Chloroprocaine

Chloroprocaine (2-(diethylamino)ethyl 4-amino-2-chlorobenzoate; CAS 133-16-4; molecular formula C13H19ClN2O2; molecular weight 270.76) is an ester-class local anesthetic introduced in the 1950s (Nesacaine) as a 2-chloro analog of procaine. The 2-chloro substitution adjacent to the ester linkage substantially accelerates plasma cholinesterase hydrolysis, producing the shortest plasma half-life of any clinical local anesthetic (approximately 21 seconds, versus 1 minute for procaine and far longer for amides).

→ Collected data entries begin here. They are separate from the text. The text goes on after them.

Definition ChatBaseURL : string := "https://api.openai.com/v1".
Definition schemaName : string := "extraction".

Record ChatConfig : Type := MkChatConfig {
  hg_model : string;
  hg_base_url : string;
  hg_api_key : string;
  hg_max_tokens : Z;
  hg_lenient : bool;
  hg_client : option (HttpClient W);
}.

Record ChatCompleter : Type := MkChat {
  oc_client : HttpClient W;
  oc_url : string;
  oc_api_key : string;
  oc_model : string;
  oc_max_tokens : Z;
  oc_strict : bool;
}.

(** [New]. *)
Definition NewChat (cfg : ChatConfig) : res ChatCompleter :=
  reject (is_empty (hg_model cfg)) (EWrap ErrInvalidConfig) ;;?
  reject (hg_max_tokens cfg <? 0) (EWrap ErrInvalidConfig) ;;?
  Ok (MkChat (default DefaultClient (hg_client cfg))
        (trim_slash (or_default (hg_base_url cfg) ChatBaseURL) ++ "/chat/completions")%string
        (or_default (hg_api_key cfg) (Getenv "OPENAI_API_KEY"))
        (hg_model cfg) (hg_max_tokens cfg) (negb (hg_lenient cfg))).

(** [strictify]. *)
Definition strictify (raw : string) : res string :=
  let? doc := json_parse raw in Ok (json_text (requireEverything doc)).

(** The request of [Complete], the schema as it is to be sent. *)
Definition chat_request (c : ChatCompleter) (p : Prompt) (schema : string) : HttpRequest :=
  MkHttpRequest (oc_url c) (json_header :: bearer (oc_api_key c))
    (marshal_chat
       (MkChatRequest (oc_model c) [MkChatMessage "system" (pr_system p); MkChatMessage "user" (pr_user p)]
          0 (oc_max_tokens c) schemaName (oc_strict c) schema)).

(** What [Complete] answers with the first choice of a reply. *)
Definition read_choice (choices : list chatChoice) : res string :=
  match choices with
  | [] => Err (EOther "the reply holds no choices")
  | choice :: _ =>
      reject (negb (is_empty (cc_refusal choice))) (EOther "the model refused") ;;?
      reject (String.eqb (cc_finish_reason choice) "length") (EOther "the reply was cut off at the token budget") ;;?
      Ok (cc_content choice)
  end.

The very short systemic exposure makes chloroprocaine the safest local anesthetic for fetal exposure during obstetric epidural anesthesia and a useful agent for short-procedure spinal anesthesia in ambulatory surgical centers where rapid offset and discharge readiness are operationally valuable. Mechanism is voltage-gated sodium channel block with state-dependent kinetics; potency is similar to procaine on a milligram basis and substantially less than amide agents. The historical association with neurotoxicity (cauda equina syndrome) traces to the bisulfite preservative formulation used in Nesacaine through the 1980s and a high-pH, sodium bisulfite preservative system that produced free radical injury to nerve roots when administered intrathecally; reformulation with EDTA preservative and subsequent preservative-free 1 percent and 3 percent preparations resolved the neurotoxicity concern, and chloroprocaine has returned to spinal anesthesia use in ambulatory surgery as an alternative to lidocaine spinal (which carries its own transient neurologic symptoms concern). Modern formulations are preservative-free or use methylparaben preservatives at concentrations below the historical threshold for nerve injury.